A former coworker and close friend of mine was killed in Viet Nam. I received the news one day from a mutual acquaintance I met on the street and was stunned beyond belief. Joey was a skinny, sweet, dark-haired 19-year-old kid who had barely lived. He had taken me to the movies once. We had often talked and joked about the job and the small inconsequencials of life.
It was impossible to think of him as dead now.
I put the anger I felt about the Viet Nam war and the needless death of a kind, giving friend somewhere deep inside and vowed not to think about it. While thousands of my generation protested the war and wore "hippie" clothes, I was (at least on the surface), a model of convention. I wore fashionable clothes. My hair was short and always perfectly styled. I looked like I stepped out of Vogue magazine. Coworkers sometimes jokingly called me "Twiggie."
I worked two jobs, seven days a week, in order not to think about anything important.
I didn't want to think too much about matters of life and death, because my mother had been diagnosed with cancer and had recently undergone major surgery to remove it. Her recovery from the disease was long, painful and emotionally turbulent.
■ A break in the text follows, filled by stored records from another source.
Definition ngx_auth_webauthn_attestation_verify_packed (att : ngx_auth_webauthn_attestation_t)
    (ad : ngx_auth_webauthn_authdata_t) (client_data_hash : ngx_str_t) : prog ngx_rc :=
  if str_len (att_sig att) =? 0 then Ret NGX_DECLINED else
  if (Z.land (flags ad) NGX_AUTH_WEBAUTHN_AUTHDATA_FLAG_AT =? 0)
     || (str_len (cose_public_key ad) =? 0)
  then Ret NGX_DECLINED else
  '(rc, pkey, key_alg) <- ngx_auth_webauthn_cose_to_pkey (cose_public_key ad)
      (str_len (cose_public_key ad)) (Some NULL) (Some 0) ;;
  if negb (is_ok rc) then Ret rc else
  key_alg <- deref key_alg ;;
  pkey <- deref pkey ;;
  pkey <- deref pkey ;;
  if negb (att_alg att =? key_alg) then call (res_free R_EVP_PKEY) ;; Ret NGX_DECLINED else
  match packed_md key_alg with
  | None => call (res_free R_EVP_PKEY) ;; Ret NGX_DECLINED
  | Some md =>
      let signed_len := size_t (str_len (att_auth_data att) + str_len client_data_hash) in
      ok <- call (ngx_pnalloc signed_len) ;;
      if negb ok then call (res_free R_EVP_PKEY) ;; Ret NGX_ERROR else
      let signed_data := str_bytes (att_auth_data att) ++ str_bytes client_data_hash in
      if signed_len <? zlen signed_data then UB else
      ctx <- call (res_new R_EVP_MD_CTX) ;;
      if negb ctx then call (res_free R_EVP_PKEY) ;; Ret NGX_ERROR else
      let rc :=
        if EVP_DigestVerifyInit md pkey =? 1 then
          let ret := EVP_DigestVerify md pkey (str_bytes (att_sig att)) signed_data in
          if ret =? 1 then NGX_OK else if ret =? 0 then NGX_DECLINED else NGX_ERROR
        else NGX_ERROR in
      call (res_free R_EVP_MD_CTX) ;;
      call (res_free R_EVP_PKEY) ;;
      Ret rc
  end.

Definition ngx_auth_webauthn_attestation_verify (pool : ptr unit)
    (att : ptr ngx_auth_webauthn_attestation_t) (expected_rp_id client_data_hash : ptr ngx_str_t)
    (require : Z) : prog ngx_rc :=
  match att, expected_rp_id, client_data_hash with
  | Some att, Some rp, Some cdh =>
      if nullp pool then Ret NGX_ERROR else
      '(rc, ad) <- defined (ngx_auth_webauthn_authdata_parse (att_auth_data att)
                              (str_len (att_auth_data att)) (Some authdata_zero)) ;;
      if negb (is_ok rc) then Ret rc else
      ad <- deref ad ;;
      let '(rc, rp_hash) := ngx_auth_webauthn_hash_sha256 rp (str_len rp) (Some tt) in
      if negb (is_ok rc) then Ret NGX_ERROR else
      if negb (CRYPTO_memcmp (rp_id_hash ad) rp_hash NGX_AUTH_WEBAUTHN_SHA256_LEN =? 0)
      then Ret NGX_DECLINED else
      if ngx_auth_webauthn_attestation_fmt_is att (bs "none") then Ret NGX_OK else
      if require =? NGX_AUTH_WEBAUTHN_ATT_NONE then Ret NGX_DECLINED else
      if negb (ngx_auth_webauthn_attestation_fmt_is att (bs "packed")) then Ret NGX_DECLINED else
      if negb (att_has_x5c att =? 0) then Ret NGX_DECLINED else
      ngx_auth_webauthn_attestation_verify_packed att ad cdh
  | _, _, _ => Ret NGX_ERROR
  end.

(** ** What an attestation object says *)

Definition text_of_item (item : cbor_item_t) : option bytes :=
  if cbor_isa_string item && cbor_string_is_definite item then Some (cbor_string item) else None.

(** The values under a text label, in order; the last one. *)
Definition text_values (l : bytes) (pairs : list (cbor_item_t * cbor_item_t)) : list cbor_item_t :=
  omap (fun p => if bool_decide (text_of_item p.1 = Some l) then Some p.2 else None) pairs.
Definition text_value l pairs : option cbor_item_t := list.last (text_values l pairs).

Definition is_chain (v : cbor_item_t) : bool := cbor_isa_array v && (0 <? cbor_array_size v).

(** The statement of a map: the last integer alg, the last sig, all of which
    must be byte strings, and whether there is a certificate chain. *)
Definition stmt_of (pairs : list (cbor_item_t * cbor_item_t)) : option (Z * ngx_str_t * Z) :=
  sigs ← mapM bytes_of_item (text_values (bs "sig") pairs);
  Some (default 0 (int32 <$> list.last (omap int_of_item (text_values (bs "alg") pairs))),
        list.last sigs,
        if existsb is_chain (text_values (bs "x5c") pairs) then 1 else 0).

Definition attestation_of (pairs : list (cbor_item_t * cbor_item_t))
    : option ngx_auth_webauthn_attestation_t :=
  fmt ← text_value (bs "fmt") pairs ≫= text_of_item;
  ad ← text_value (bs "authData") pairs ≫= bytes_of_item;
  st ← match text_value (bs "attStmt") pairs with
       | None => Some (0, NULL, 0)
       | Some stmt => _ ← guard_bool (cbor_isa_map stmt); stmt_of (cbor_map stmt)
       end;
  Some {| att_fmt := Some fmt; att_auth_data := Some ad; att_alg := st.1.1;
          att_sig := st.1.2; att_has_x5c := st.2 |}.

(** [data] is the encoding of one map, to its last byte. *)
Definition decodes (data : bytes) (a : ngx_auth_webauthn_attestation_t) : Prop :=
  exists root, cbor_load data = (Some root, true, zlen data) /\ cbor_isa_map root = true /\
    attestation_of (cbor_map root) = Some a.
My grandmother died unexpectantly in March of 1969. She went into the hospital for a minor surgery, developed Peritonitis and died within two weeks. As with Joey and my mom, my mind couldn't seem to grasp what happened. I was unable to cry at Nannie's funeral or show any emotion at all. I went through various motions, but couldn't feel anything beyond an all-enveloping, consuming and crushing numbness.
My mom on the other hand, was an emotional mess. Angry at the doctors, angry at her brother for poor medical decisions and plagued by unadmitted guilt for the combative relationship she had with her mother and the too often unkind words shouted without thought. Most of that was blotted out of her mind as all she could think of or say was how much she loved, cherished and would miss her mother. My mom would continue to hold that view for many years, never once admitting in that time to the mistakes made in her close personal relationships nor how she hurt other people.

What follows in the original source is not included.